Report each line of the data that includes the word "negb".
----------------
(** Iterations of the prompt loop over bytes that are in the port already. *)
Fixpoint promptBytes (clock : N) (data promptBuffer : string)
    : bytes_end * list effect :=
  match data with
  | EmptyString => (BytesUsed promptBuffer, [])
  | String b data' =>
      if (prompt_deadline <=? clock)%N then (BytesExpired promptBuffer, [])
      else
        let promptBuffer := promptBuffer ++ String b EmptyString in
        let io := PortRead clock (RdData (String b EmptyString)) in
        if strings.Contains promptBuffer ">" then
          (BytesFound promptBuffer data', [io])
        else
          let '(e, ios) := promptBytes clock data' promptBuffer in
          (e, io :: ios)
  end.

(** The loop that waits for the prompt; [clock] is [time.Since(startTime)]. *)
Fixpoint promptLoop (input : list (N * port_read)) (clock : N)
    (promptBuffer : string) : prompt_end * list effect :=
  if (prompt_deadline <=? clock)%N then (PromptMissed promptBuffer, [])
  else
    match input with
    | [] => (PromptMissed promptBuffer, [])
    | (d, RdData (String b data')) :: rest =>
        let promptBuffer := promptBuffer ++ String b EmptyString in
        let io := PortRead clock (RdData (String b EmptyString)) in
        if strings.Contains promptBuffer ">" then
          (PromptSeen promptBuffer data' rest, [io])
        else
          match promptBytes (clock + d)%N data' promptBuffer with
          | (BytesFound pb pending, ios) => (PromptSeen pb pending rest, io :: ios)
          | (BytesExpired pb, ios) => (PromptMissed pb, io :: ios)
          | (BytesUsed pb, ios) =>
              let '(e, ios') := promptLoop rest (clock + d)%N pb in
              (e, (io :: ios ++ ios')%list)
          end
    | (d, r) :: rest =>
        let '(e, ios) := promptLoop rest (clock + d)%N promptBuffer in
        (e, PortRead clock r :: ios)
    end.

Inductive response_end : Type :=
| SendOk
| SendFailed (response : string)
| SendExpired
| PiecesUsed (responseBuffer : string).

(** The checks made on the response after each read that brought bytes;
    [None]: go on reading. *)
Definition checkResponse (response : string) : option response_end :=
  if (strings.Contains response "+CMGS:" || strings.Contains response "OK")
     && strings.Contains response "+CMGS:" then Some SendOk
  else if strings.Contains response "ERROR"
          || strings.Contains response "+CMS ERROR" then Some (SendFailed response)
  else None.

(** Iterations of the response loop over data that is in the port already,
    128 bytes a read. *)
Fixpoint responsePieces (clock : N) (pieces : list string)
    (responseBuffer : string) : response_end * list effect :=
  match pieces with
  | [] => (PiecesUsed responseBuffer, [])
  | p :: ps =>
      if (response_deadline <=? clock)%N then (SendExpired, [])
      else
        let responseBuffer := responseBuffer ++ p in
        let io := PortRead clock (RdData p) in
        match checkResponse responseBuffer with
        | Some e => (e, [io])
        | None =>
            let '(e, ios) := responsePieces clock ps responseBuffer in
            (e, io :: ios)
        end
  end.

(** The loop that waits for the modem's answer to the message. *)
Fixpoint responseLoop (input : list (N * port_read)) (clock : N)
    (responseBuffer : string) : response_end * list effect :=
  if (response_deadline <=? clock)%N then (SendExpired, [])
  else
    match input with
    | [] => (SendExpired, [])
    | (d, RdData (String b data')) :: rest =>
        let data := String b data' in
        let p := take 128 data in
        let responseBuffer := responseBuffer ++ p in
        let io := PortRead clock (RdData p) in
        match checkResponse responseBuffer with
        | Some e => (e, [io])
        | None =>
            match responsePieces (clock + d)%N
                    (chunks (String.length data) 128 (drop 128 data))
                    responseBuffer with
            | (PiecesUsed rb, ios) =>
                let '(e, ios') := responseLoop rest (clock + d)%N rb in
                (e, (io :: ios ++ ios')%list)
            | (e, ios) => (e, io :: ios)
            end
        end
    | (d, r) :: rest =>
        let '(e, ios) := responseLoop rest (clock + d)%N responseBuffer in
        (e, PortRead clock r :: ios)
    end.

(** [SendSMS]: the pause, the command, the wait for the prompt, the message,
    the wait for the answer, and the deferred resume.  The bytes the call
    drains from the buffered reader at its start are no part of [input]. *)
Definition SendSMS (s : SMSHandler) (phoneNumber message : string)
    (port : sms_port) : option error * list effect :=
  let cmd := "AT+CMGS=" ++ quoted phoneNumber in
  let '(e, io) :=
    if negb (cmgs_write_ok port) then
      (Some ErrWriteCMGS, [Sleep 100; PortWrite (cmd ++ CR) false])
    else
      match promptLoop (input port) 0 EmptyString with
      | (PromptMissed pb, io1) =>
          (Some (ErrPromptTimeout pb),
           ([Sleep 100; PortWrite (cmd ++ CR) true] ++ io1)%list)
      | (PromptSeen _ pending rest, io1) =>
          if negb (body_write_ok port) then
            (Some ErrSendMessage,
             ([Sleep 100; PortWrite (cmd ++ CR) true] ++ io1
              ++ [Sleep 100; PortWrite (message ++ CtrlZ) false])%list)
          else
            let '(r, io2) :=
              match responsePieces 0 (chunks (String.length pending) 128 pending)
                      EmptyString with
              | (PiecesUsed rb, ios) =>
                  let '(e, ios') := responseLoop rest 0 rb in
                  (e, (ios ++ ios')%list)
              | other => other
              end in
            (match r with
             | SendOk => None
             | SendFailed response => Some (ErrSMSFailed response)
             | _ => Some ErrSMSTimeout
             end,
             ([Sleep 100; PortWrite (cmd ++ CR) true] ++ io1
              ++ [Sleep 100; PortWrite (message ++ CtrlZ) true] ++ io2)%list)
      end in
  (e, (pauseListener s ++ io ++ resumeListener s)%list).

(** ** The goroutines and the two channels

    A caller goroutine is the list of effects it still has to perform.  The
    listener goroutine is at the top of its select, inside the pause branch,
    or inside the default branch handling a line.  The channels have no
    buffer: a send and a receive on the same channel happen together, in two
    different goroutines. *)

Inductive listener : Type :=
| AtSelect                                        (* select { ... } *)
| Acking                                          (* s.resumeChan <- true *)
| Paused                                          (* <-s.resumeChan *)
| Handling (todo : list effect) (panicked : bool) (* default branch *)
| Stopped.                                        (* after recover() *)

Definition system : Type := listener * list (list effect).

Definition is_chan_op (e : effect) : bool :=
  match e with
  | ChanSend _ | ChanRecv _ => true
  | _ => false
  end.

Definition offers_pause (p : list effect) : bool :=
  match p with
  | ChanSend pauseChan :: _ => true
  | _ => false
  end.

(** The receive the listener is ready for, and where it goes by it. *)
Definition listener_recv (l : listener) : option (chan * listener) :=
  match l with
  | AtSelect => Some (pauseChan, Acking)
  | Paused => Some (resumeChan, AtSelect)
  | Handling (ChanRecv c :: todo) p => Some (c, Handling todo p)
  | _ => None
  end.

(** The send the listener is ready for, and where it goes by it. *)
Definition listener_send (l : listener) : option (chan * listener) :=
  match l with
  | Acking => Some (resumeChan, Paused)
  | Handling (ChanSend c :: todo) p => Some (c, Handling todo p)
  | _ => None
  end.

Fixpoint set_nth {A : Type} (i : nat) (x : A) (l : list A) : list A :=
  match i, l with
  | O, _ :: t => x :: t
  | S i', h :: t => h :: set_nth i' x t
  | _, [] => []
  end.

Inductive step : system -> system -> Prop :=
| step_poll : forall s raw body port cs,
    listening s = true ->
    existsb offers_pause cs = false ->
    step (AtSelect, cs)
         (Handling (fst (listenLine s raw body port))
                   (snd (listenLine s raw body port)), cs)
| step_handled : forall cs,
    step (Handling [] false, cs) (AtSelect, cs)
| step_recovered : forall cs,
    step (Handling [] true, cs) (Stopped, cs)
| step_listener : forall e todo p cs,
    is_chan_op e = false ->
    step (Handling (e :: todo) p, cs) (Handling todo p, cs)
| step_caller : forall l cs i e todo,
    nth_error cs i = Some (e :: todo) ->
    is_chan_op e = false ->
    step (l, cs) (l, set_nth i todo cs)
| step_listener_recv : forall l l' c cs i todo,
    listener_recv l = Some (c, l') ->
    nth_error cs i = Some (ChanSend c :: todo) ->
    step (l, cs) (l', set_nth i todo cs)
| step_listener_send : forall l l' c cs i todo,
    listener_send l = Some (c, l') ->
    nth_error cs i = Some (ChanRecv c :: todo) ->
    step (l, cs) (l', set_nth i todo cs)
| step_callers : forall l c cs i j todo_i todo_j,
    i <> j ->
    nth_error cs i = Some (ChanSend c :: todo_i) ->
    nth_error cs j = Some (ChanRecv c :: todo_j) ->
    step (l, cs) (l, set_nth i todo_i (set_nth j todo_j cs)).

Inductive steps : system -> system -> Prop :=
| steps_refl : forall sys, steps sys sys
| steps_step : forall sys1 sys2 sys3,
    step sys1 sys2 -> steps sys2 sys3 -> steps sys1 sys3.

(** A goroutine that never receives from [pauseChan]: every caller of the
    handler's operations is one. *)
Definition never_recv_pause (p : list effect) : Prop :=
  Forall (fun e => e <> ChanRecv pauseChan) p.

(** ** Words used to state the properties *)

(** The line a successful read brought, trimmed. *)
Definition line_of (r : N * read_result) : option string :=
  match snd r with
  | ReadOk raw => Some (strings.TrimSpace raw)
  | ReadFail => None
  end.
----------------
Output of the task:
    if negb (cmgs_write_ok port) then
          if negb (body_write_ok port) then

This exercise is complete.